Not only should we be advocating for enough funding to support the safe opening of some buildings and classrooms for the most marginalized students, and for access to internet and devices for all students, we should also be demanding a guaranteed basic income for all families. So long as there is a global pandemic and we are offering very limited childcare and school options, we should make sure families have enough income to be able to stay home with their children. If we are asking parents to function as co-teachers in a national online learning endeavor, we should honor their labor, time and contribution to raising the next generation, and pay them to do so. It is not possible to raise and educate children full time if you also have to work another job to take care of your family. And we will all ultimately depend on us getting this right for the next generation.

6. Finally, we should be working with mental health professionals and organizations to put together a robust suite of mental health services made as widely available as possible, as soon as possible, to teachers, children and families. We are all going to need them.

CONCLUSION

So, what is the both/and answer to the question of how we should educate students in the midst of a global pandemic? Make schools work for the students and families who are most on the margins, who are at greatest risk if school buildings remain closed, who cannot meet their basic needs without them. Give these students full days and full weeks so that their families have a reasonable chance of being able to support them. And the rest of us stay home.

Will it require sacrifice? Yes. There will be sacrifices whatever we do. Will many families, including my own, struggle greatly? Yes. This will also be the case whatever we do. But unlike many of the other proposals I’ve seen, at least this response will be both hard and just.

Addendum

Since this article was published, a number of people have correctly observed that some districts have large populations of students who will need in-person schooling while others have very few. First, I should clarify that I do not think we should include every student in special education and every student in a Title I school and every student who qualifies for free or reduced lunch. I am talking about a much narrower group of students. One of my own children is in a special education program in a Title I school, but I don’t think he should receive in-person instruction because we can afford to feed him, there is someone to stay home with him during the day, he is not in immediate risk of abuse or neglect, and he can at least somewhat access his support services online. Second, it is also true that the districts with the most students in need of in-person schooling are those who are likely to have the least funding. This reality highlights how immoral and unjust our system of schooling was even before the pandemic hit. To actually achieve what I propose will not only require partnering with public health officials, lobbying the government for more money, getting community trust and buy-in, but may also require that we rethink and disrupt things like “district boundaries” when it comes to educating students.

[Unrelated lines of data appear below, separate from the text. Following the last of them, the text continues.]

(* ===== verification/SharedWitnesses.v ===== *)
(** The theorems on the configuration and on shared allocations applied to concrete inputs, with a
    kernel that grants what it is asked for; what the code does on some inputs it does not
    expect. *)
From S2P Require Import Prelude OMap Portals World Engine Config Witnesses.
From S2P Require Import Shared SharedSpec SharedTables.
From Stdlib Require Import SpecFloat Sorting.Sorted.

(** ** A kernel *)

#[export] Instance syscall_eq_dec : EqDecision syscall.
Proof. solve_decision. Defined.

Definition areas (l : list syscall) : Z :=
  Z.of_nat (length (l ≫= fun c =>
    match c with MmapAnonymous _ | MmapShared _ _ => [tt] | _ => [] end)).

(** New areas are 2^32 bytes apart. *)
#[export] Instance kernel : OS := {| os_answer l :=
  match l with
  | MmapFixed pos _ _ _ :: _ => inl pos
  | (MmapAnonymous _ | MmapShared _ _) :: l => inl (2 ^ 32 * (1 + areas l mod 1024))
  | (ShmOpen _ | Mkstemp _) :: _ => inl 5
  | OperatorNew _ :: _ => inl 4096
  | _ => inl 0
  end |}.
#[export] Instance smpi_types : SharedMallocType.
Proof. refine {| SMT_LOCAL := 1; SMT_GLOBAL := 2 |}. done. Defined.

Lemma kernel_obliging : Obliging.
Proof.
  split; [done| |done]. intros len l. eexists. split; [reflexivity|].
  pose proof (Z.mod_pos_bound (areas l) 1024 ltac:(lia)). lia.
Qed.

Definition default_cfg : s4bxi_config := Eval vm_compute in get_some default_config.
Definition local_cfg : s4bxi_config := default_cfg <| shared_malloc := 1 |>.
Definition global_cfg : s4bxi_config := default_cfg <| shared_malloc := 2 |>.
Definition huge_cfg : s4bxi_config :=
  global_cfg <| shared_malloc_hugepage := "/huge"%string |>
             <| shared_malloc_blocksize := 2 ^ 21 |>.

Definition result {A} (c : ShM A) (s : shared_state) : option A :=
  match c s with Ok a _ => Some a | Fail _ => None end.
Definition state_after {A} (c : ShM A) (s : shared_state) : shared_state :=
  match c s with Ok _ s' => s' | Fail _ => s end.

(** ** Configuration *)

Definition example_env : Environment :=
  {[ "S4BXI_MAX_RETRIES"%string := "12"%string; "S4BXI_SHARED_MALLOC"%string := "global"%string ]}.

Lemma config_well_typed_witness :
  exists c, BxiEngine_new example_env = Ok c example_env /\ config_typed c.
Proof. apply config_well_typed; vm_compute; reflexivity || exact I. Defined.

(** ** Private blocks *)

Lemma merge_intersection_witness :
  merge_private_blocks [(0, 10); (20, 30)] [(5, 25)] = [(5, 10); (20, 25)] /\
  (covered 22 (merge_private_blocks [(0, 10); (20, 30)] [(5, 25)]) <->
   covered 22 [(0, 10); (20, 30)] /\ covered 22 [(5, 25)]).
Proof.
  split; [reflexivity|].
  apply (merge_intersection 0 [(0, 10); (20, 30)] [(5, 25)]); simpl; lia.
Defined.

Lemma shift_and_frame_exact_witness :
  shift_and_frame_private_blocks [(10, 30); (50, 70)] 10 50 = [(0, 20); (40, 50)] /\
  (covered 45 (shift_and_frame_private_blocks [(10, 30); (50, 70)] 10 50) <->
   45 < 50 /\ covered (10 + 45) (filter (fun b => 10 <= b.1) [(10, 30); (50, 70)])).
Proof.
  split; [reflexivity|].
  apply (shift_and_frame_exact [(10, 30); (50, 70)] 10 50 0); try lia; simpl; try lia.
  repeat constructor; simpl; lia.
Defined.

(** A block that reaches into the buffer from before its start is forgotten: bytes 50 to 99 are
    private and nothing says so. *)
Example straddling_block_dropped :
  shift_and_frame_private_blocks [(0, 100)] 50 100 = [] /\ covered 70 [(0, 100)].
Proof. split; [reflexivity|]. apply Exists_cons. left. simpl. lia. Qed.

(** ** Partial allocations *)

(** Three megabytes, of which the middle is shared. *)
Definition three_mb : Z := 3 * 2 ^ 20.
Definition middle : list (Z * Z) := [(2 ^ 20 - 5000, 2 ^ 21 + 5000)].
Definition allocate_middle : ShM Z :=
  s4bxi_shared_malloc_partial global_cfg 4 three_mb (flatten middle) 1.
Definition middle_state : shared_state := Eval vm_compute in state_after allocate_middle initial_shared.
Definition middle_mem : Z := 2 ^ 32.

Lemma middle_ok k : k = 20 -> Forall (fun b => 0 <= b.1 /\ ~ short_tail k three_mb b.1 b.2) middle.
Proof. intros ->. repeat constructor; [vm_compute; discriminate|]. by intros [[=] _]. Qed.


Lemma partial_malloc_private_witness : exists meta,
  omap_find middle_mem (sh_allocs_metadata middle_state) = Some meta /\
  md_private_blocks meta = [(0, 2 ^ 20 - 5000); (2 ^ 21 + 5000, three_mb)] /\
  (covered 7 (md_private_blocks meta) <-> ~ covered 7 middle).
Proof.
  destruct (partial_malloc_private global_cfg 4 20 three_mb middle initial_shared middle_mem middle_state)
    as (meta & Hf & Hs & Hok & Hx);
    [vm_compute; reflexivity|lia|vm_compute; reflexivity|by apply middle_ok|vm_compute; discriminate
    |vm_compute; reflexivity|constructor|vm_compute; reflexivity|].
  exists meta. split; [exact Hf|]. split.
  - vm_compute in Hf. injection Hf as <-. reflexivity.
  - apply (Hx 7). unfold three_mb. lia.
Defined.


(** A shared block that reaches the end of the allocation from inside its last block of the bogus
    file folds private bytes: byte 2^20 is private, and mapped to the bogus file. *)
Example short_tail_folds_private :
  let s := state_after (s4bxi_shared_malloc_partial global_cfg 4 (2 ^ 20 + 100)
                          [2 ^ 20 + 10; 2 ^ 20 + 100] 1) initial_shared in
  MmapFixed (2 ^ 32 + 2 ^ 20) 100 false 5 ∈ sh_trace s /\
  md_private_blocks <$> omap_find (2 ^ 32) (sh_allocs_metadata s) = Some [(0, 2 ^ 20 + 10)].
Proof. vm_compute. split; [|reflexivity]. repeat constructor. Qed.

(** In the GLOBAL mode an allocation of no byte stops the simulation; [operator new] would give an
    address. *)
Example empty_global_malloc_aborts :
  s4bxi_shared_malloc global_cfg 4 0 "a.c" 1 initial_shared
  = Fail (Abort "start_offset should be lower than stop offset").
Proof. vm_compute. reflexivity. Qed.

(** With huge pages, a free gives back a part of what was reserved only. *)
Example global_free_leaks :
  let c := mem ← s4bxi_shared_malloc huge_cfg 4 (2 ^ 21) "a.c" 1; s4bxi_shared_free huge_cfg mem in
  let s := state_after c initial_shared in
  Munmap (2 ^ 32) (2 ^ 21) ∈ sh_trace s /\ MmapAnonymous (3 * 2 ^ 21) ∈ sh_trace s /\
  ~ Munmap (2 ^ 32) (3 * 2 ^ 21) ∈ sh_trace s.
Proof. split_and!; apply (bool_decide_unpack _); vm_compute; exact I. Qed.

(** ** The tables *)

Lemma is_shared_finds_witness : exists r,
  s4bxi_is_shared global_cfg (middle_mem + 9) middle_state = Ok r middle_state /\
  (r = Some ([(0, 2 ^ 20 - 5000); (2 ^ 21 + 5000, three_mb)], 9) <->
   exists base meta, (base, meta) ∈ sh_allocs_metadata middle_state /\
     owns (middle_mem + 9) (base, meta) /\
     [(0, 2 ^ 20 - 5000); (2 ^ 21 + 5000, three_mb)] = md_private_blocks meta /\
     9 = middle_mem + 9 - base).
Proof.
  destruct (is_shared_finds global_cfg (middle_mem + 9) middle_state) as (r & Hr & Hx);
    [by right|unfold middle_mem; lia|vm_compute; repeat split; discriminate|].
  exists r. split; [exact Hr|]. exact (Hx [(0, 2 ^ 20 - 5000); (2 ^ 21 + 5000, three_mb)] 9).
Defined.

(** Two allocations from one line of a program, and the first one freed. *)
Definition local_malloc : ShM Z := s4bxi_shared_malloc_local 4 100 "a.c" 7.
Definition local_1 : shared_state := Eval vm_compute in state_after local_malloc initial_shared.
Definition local_2 : shared_state := Eval vm_compute in state_after local_malloc local_1.
Definition local_3 : shared_state :=
  Eval vm_compute in state_after (s4bxi_shared_free local_cfg (2 ^ 32)) local_2.


(** The memory of the first allocation was unmapped, and it still counts as shared; freeing the
    second one, then the first again, follows a dangling pointer. *)
Example local_free_keeps_metadata :
  result (s4bxi_is_shared local_cfg (2 ^ 32 + 5)) local_3 = Some (Some ([], 5)) /\
  s4bxi_shared_free local_cfg (2 ^ 32)
    (state_after (s4bxi_shared_free local_cfg (2 * 2 ^ 32)) local_3)
  = Fail (Undefined "dangling pointer").
Proof. split; vm_compute; reflexivity. Qed.

Definition call_42 : ShM Z := S4BXI_SHARED_CALL "f" "x" (mret 42).
Lemma shared_call_remembered_witness :
  S4BXI_SHARED_CALL "f" "x" (fail (Abort "called again")) (state_after call_42 initial_shared)
  = Ok 42 (state_after call_42 initial_shared).
Proof.
  apply (shared_call_remembered "f" "x" (mret 42) initial_shared 42 (state_after call_42 initial_shared));
    vm_compute; reflexivity.
Defined.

Where I live (Detroit, MI), I imagine these conversations will have to take place on a county-wide level in which education leaders work together to determine how many students need to be serviced in-person in the county (which includes many different districts) and then share resources, buildings and staff as necessary to make this happen. There may similarly need to be a sharing of resources to make sure all students have computer devices and high-speed internet. Some may think this sounds impossible. Perhaps it is. But I’d argue it is no more unreasonable than anything else being proposed. The truth is, schooling as we knew it six months ago is over. We are being given the opportunity to re-envision education in a way that works for those we have historically failed. We should try to do so.